Work out how many lines in the data that follows contain "keyed". Write nothing but the number.

# MATERIALS PROVIDED

┌────────

(** The local members with the ids of the existing ones that have their URLs. *)
Lemma validated c ex cl : keyed ex -> RaftCluster.ValidateClusterAndAssignIDs URLStringsEqual c ex = Ok cl ->
  exists l, (forall i m, RaftCluster.MembersMap cl !! i = Some m <-> m ∈ l /\ Member.ID m = i) /\ NoDup (map Member.ID l) /\
    map Member.ID l ≡ₚ map Member.ID (RaftCluster.Members ex) /\ map Member.Name l ≡ₚ map Member.Name (RaftCluster.Members c) /\
    (forall m, m ∈ l -> exists e, e ∈ RaftCluster.Members ex /\ Member.ID m = Member.ID e /\
       URLStringsEqual (Member.PeerURLs e) (Member.PeerURLs m) = true).
Proof.
  intros Hk E. unfold RaftCluster.ValidateClusterAndAssignIDs, RaftCluster.sort_by_url in E.
  destruct (negb _) eqn:El; [done|]. apply negb_false_iff, Z.eqb_eq in El.
  destruct (_ && _); [done|]. destruct (_ && _); [done|].
  set (ems := merge_sort _ (RaftCluster.Members ex)) in E. set (lms := merge_sort _ (RaftCluster.Members c)) in E.
  assert (ems ≡ₚ RaftCluster.Members ex) as He by apply merge_sort_Permutation.
  assert (lms ≡ₚ RaftCluster.Members c) as Hl by apply merge_sort_Permutation.
  destruct (RaftCluster.assign_ids _ ems lms) as [l|] eqn:Ea; [|done]. injection E as <-.
  assert (length ems = length lms) as Hlen by (rewrite He, Hl; lia).
  destruct (assign_ids_spec ems lms l Hlen Ea) as [Hi Hn]. exists l.
  assert (map Member.ID l = map Member.ID ems) as Hids by (clear -Hi; induction Hi as [|e m ? ? [? _] ? IH]; cbn; congruence).
  assert (map Member.Name l = map Member.Name lms) as Hnames.
  { clear -Hn. induction Hn as [|e m ? ? E ? IH]; cbn; [done|]. by rewrite E, IH. }
  assert (map Member.ID l ≡ₚ map Member.ID (RaftCluster.Members ex)) as Hp.
  { rewrite Hids. by apply Permutation_map. }
  assert (NoDup (map Member.ID l)) as Hnd by (rewrite Hp; by apply Members_NoDup). split.
  { intros i m. cbn. rewrite fold_members; [|done|intros; apply lookup_empty]. rewrite lookup_empty. by split; [intros [?|?]|right]. }
  split; [done|]. split; [done|]. split; [rewrite Hnames; by apply Permutation_map|].
  intros m Hm. apply list_elem_of_lookup in Hm as [k Hm]. destruct (Forall2_lookup_r _ _ _ _ _ Hi Hm) as (e & Hek & Hid & Hu).
  exists e. split; [rewrite <- He; by eapply list_elem_of_lookup_2|done].
Qed.

Lemma joined_dom ex cl l : keyed ex ->
  (forall i m, RaftCluster.MembersMap cl !! i = Some m <-> m ∈ l /\ Member.ID m = i) ->
  map Member.ID l ≡ₚ map Member.ID (RaftCluster.Members ex) ->
  dom (RaftCluster.MembersMap cl) = dom (RaftCluster.MembersMap ex).
Proof.
  intros Hk Hlk Hids. apply set_eq. intros i. rewrite !elem_of_dom. transitivity (i ∈ map Member.ID l).
  - rewrite list_elem_of_fmap. split; [intros [m [Hm Hi]%Hlk]; by exists m|intros (m & -> & Hm); exists m; by apply Hlk].
  - rewrite Hids, list_elem_of_fmap. split.
    + intros (m & -> & [j Hm]%Members_elem). rewrite (Hk _ _ Hm). by exists m.
    + intros [m Hm]. exists m. split; [symmetry; by apply Hk|]. apply Members_elem. by exists i.
Qed.

(** A name that one member has locally is that of one member. *)
Lemma named_member c cl l :
  (forall i m, RaftCluster.MembersMap cl !! i = Some m <-> m ∈ l /\ Member.ID m = i) -> NoDup (map Member.ID l) ->
  map Member.Name l ≡ₚ map Member.Name (RaftCluster.Members c) ->
  forall name, (exists m, RaftCluster.MemberByName name c = Ok (Some m)) ->
  exists me, RaftCluster.MemberByName name cl = Ok (Some me) /\ me ∈ l /\ Member.Name me = name.
Proof.
  intros Hlk Hnd Hnames name [m0 Hm0].
  assert (forall l', length (filter (fun m => Member.Name m = name) l') = length (filter (fun n => n = name) (map Member.Name l'))) as Hcount.
  { induction l' as [|m l' IH]; [done|]. cbn [map]. rewrite !filter_cons. repeat case_decide; cbn; congruence. }
  assert (RaftCluster.values (RaftCluster.MembersMap cl) ≡ₚ l) as Hv.
  { apply NoDup_Permutation.
    - apply (NoDup_fmap_1 Member.ID). apply values_NoDup. intros i m Hm. by apply Hlk in Hm as [_ ?].
    - by apply (NoDup_fmap_1 Member.ID).
    - intros m. split.
      + intros [i Hi]%values_elem. by apply Hlk in Hi as [? _].
      + intros Hm. rewrite <- (Members_values cl). apply Members_elem. exists (Member.ID m). by apply Hlk. }
  assert (length (filter (fun m => Member.Name m = name) (RaftCluster.values (RaftCluster.MembersMap cl))) = 1%nat) as Hone.
  { rewrite Hv, Hcount, Hnames, <- Hcount. rewrite (Members_values c). unfold RaftCluster.MemberByName in Hm0.
    by destruct (filter _ _) as [|x [|y k]]. }
  unfold RaftCluster.MemberByName. destruct (filter _ (RaftCluster.values _)) as [|me [|? ?]] eqn:Ef; try done.
  assert (me ∈ filter (fun m => Member.Name m = name) (RaftCluster.values (RaftCluster.MembersMap cl))) as Hin by (rewrite Ef; left).
  apply list_elem_of_filter in Hin as [Hn Hin]. exists me. split; [by destruct me|]. split; [by rewrite <- Hv|done].
Qed.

└────────

# WRITTEN ANSWER
2